Keseluruhan yang dilakukan di atas juga merupakan langkah-langkah persiapan
menghadapi komplain pasien, atau bahkan menghadapi somasi dan gugatan di
kemudian hari. Di samping itu profesional terkait kasus tersebut harus melihat
kembali dokumen kompetensi (keahlian) dan kewenangan medis (perijinan), serta
kompetensi / kewenangan medis khusus (dokumen pelatihan/workshop,
pengakuan kompetensi, pengalaman, dll) yang berkaitan dengan kasus.

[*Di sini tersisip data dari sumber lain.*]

(** [currentAnswerArray[blankIndex] = value] for an index up to the length
    of the array: the element is replaced, or added at the end. *)
Definition assignAt (blankIndex : nat) (value : jsstring) (l : list jsstring)
  : list jsstring :=
  if bool_decide (blankIndex < length l)%nat then <[blankIndex := value]> l
  else l ++ [value].

(** [handleAnswerChange(displayIndex, value, blankIndex)]. *)
Definition handleAnswerChange (displayIndex : nat) (value : UserAnswer)
    (blankIndex : option nat) (s : QuizState) : ChangeResult :=
  match qz_shuffledQuestions s !! displayIndex with
  | None => ChangeThrows
  | Some question =>
      let key := keyOf displayIndex in
      if bool_decide (q_type (sq_question question) = lit "fill-in-the-blank")
      then
        let currentAnswerArray :=
          match qz_userAnswers s !! key with
          | Some (Arr l) => l
          | _ => []
          end in
        match value, blankIndex with
        | Str v, Some b =>
            if bool_decide (b ≤ length currentAnswerArray)%nat
            then Changed (withUserAnswers s
                            (<[key := Arr (assignAt b v currentAnswerArray)]>
                               (qz_userAnswers s)))
            else ChangeLeavesHoles
        | _, _ =>
            Changed (withUserAnswers s
                       (<[key := Arr currentAnswerArray]> (qz_userAnswers s)))
        end
      else Changed (withUserAnswers s (<[key := value]> (qz_userAnswers s)))
  end.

Pertimbangan apakah kasus akan diselesaikan di pengadilan ataukah
dengan cara perdamaian perlu dibahas pada waktu tersebut. Kasus yang secara
nyata merupakan kesalahan pihak medis dan dinilai "undefensable" sebaiknya
diselesaikan dengan cara non litigasi. Sebaliknya, kasus yang secara nyata tidak
memiliki titik lemah di pihak medis dapat dipertimbangkan untuk diselesaikan
melalui sidang pengadilan. Kadang-kadang terdapat kasus "abu-abu" atau "kasus
ringan" yang penyelesaian cara non litigasi mungkin akan lebih "menguntungkan"
dari segi finansial daripada memilih cara penyelesaian litigasi.
Guna menghadapi hal itu, organisasi profesi (PDSp) membentuk semacam
"dewan pakar" atau "dewan kehormatan pembina", yang akan menilai kasus dari
sisi profesi dan kemudian akan menjadi saksi ahli - menyampaikan hasil
pembahasan peer-group tersebut kepada penyidik.